# Description of the task
Take from the data every line in which the word "registerWorker" is found.

Data entries
◇ ◇ ◇ ◇ ◇
(** * react-usewebworker: the request/response reducer, the guarded
    dispatcher, the [useWebWorker] hook and the worker entry [registerWorker].

    The development follows the two source files

    - [src/useWebWorker.ts]: [workerMessageReducer], [useSafeDispatch],
      [useWebWorker];
    - [src/registerWorker.ts]: [registerWorker].

    JavaScript values are embedded shallowly: [T | null] is [option T], a
    call that may throw returns a [completion], a mutable ref is a record
    field threaded through the steps, and the host objects the code talks to
    (the [Worker] handles of the page, the global scope [self] of a worker)
    are explicit records. *)

From stdpp Require Import base decidable option list strings.

Set Default Proof Using "Type".

(** ** JavaScript completions and errors *)

(** [new Error(msg)]: only the message matters here. *)
Record JsError : Type := mkError { message : string }.

#[global] Instance JsError_eq_dec : EqDecision JsError.
Proof. solve_decision. Defined.

(** The outcome of evaluating a call: a value, or an exception in flight. *)
Inductive completion (A : Type) : Type :=
  | Normal (a : A)
  | Throw (e : JsError).
Arguments Normal {A} a.
Arguments Throw {A} e.

(** Sequencing of calls, through stdpp's monad notation [x ← c; k]. *)
#[global] Instance completion_ret : MRet completion := fun A a => Normal a.
#[global] Instance completion_bind : MBind completion := fun A B k c =>
  match c with
  | Normal a => k a
  | Throw e => Throw e
  end.

(** ** The state machine ([src/useWebWorker.ts], lines 84-115) *)

Inductive Status : Type := idle | pending | stale | resolved | rejected.

#[global] Instance Status_eq_dec : EqDecision Status.
Proof. solve_decision. Defined.

(** [type State<T>]. *)
Record State (T : Type) : Type := mkState {
  status : Status;
  result : option T;
  error : option JsError;
}.
Arguments mkState {T} status result error.
Arguments status {T} s.
Arguments result {T} s.
Arguments error {T} s.

(** [type Action<T>]: five variants, the first of which the reducer does not
    handle. *)
Inductive Action (T : Type) : Type :=
  | ActIdle
  | ActPending
  | ActStale
  | ActResolved (data : T)
  | ActRejected (err : option JsError).
Arguments ActIdle {T}.
Arguments ActPending {T}.
Arguments ActStale {T}.
Arguments ActResolved {T} data.
Arguments ActRejected {T} err.

(** [action.type], the discriminant string. *)
Definition action_type {T : Type} (a : Action T) : string :=
  match a with
  | ActIdle => "idle"
  | ActPending => "pending"
  | ActStale => "stale"
  | ActResolved _ => "resolved"
  | ActRejected _ => "rejected"
  end.

Definition workerMessageReducer {T : Type} (state : State T) (action : Action T)
  : completion (State T) :=
  match action with
  | ActPending => Normal (mkState pending (result state) None)
  | ActStale => Normal (mkState stale (result state) None)
  | ActResolved data => Normal (mkState resolved (Some data) None)
  | ActRejected err => Normal (mkState rejected None err)
  | _ => Throw (mkError ("Unhandled action type: " +:+ action_type action))
  end.

(** [Partial<State<Result>>]: every key may be missing. *)
Record PartialState (T : Type) : Type := mkPartial {
  p_status : option Status;
  p_result : option (option T);
  p_error : option (option JsError);
}.
Arguments mkPartial {T} p_status p_result p_error.
Arguments p_status {T} p.
Arguments p_result {T} p.
Arguments p_error {T} p.

(** [{ status: "idle", result: null, error: null, ...initialState }]
    ([useWebWorker], lines 29-34). *)
Definition reducerState {T : Type} (initialState : option (PartialState T))
  : State T :=
  match initialState with
  | None => mkState idle None None
  | Some p =>
      mkState (default idle (p_status p))
              (default None (p_result p))
              (default None (p_error p))
  end.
◇ ◇ ◇ ◇ ◇
# Result
    dispatcher, the [useWebWorker] hook and the worker entry [registerWorker].
    - [src/registerWorker.ts]: [registerWorker].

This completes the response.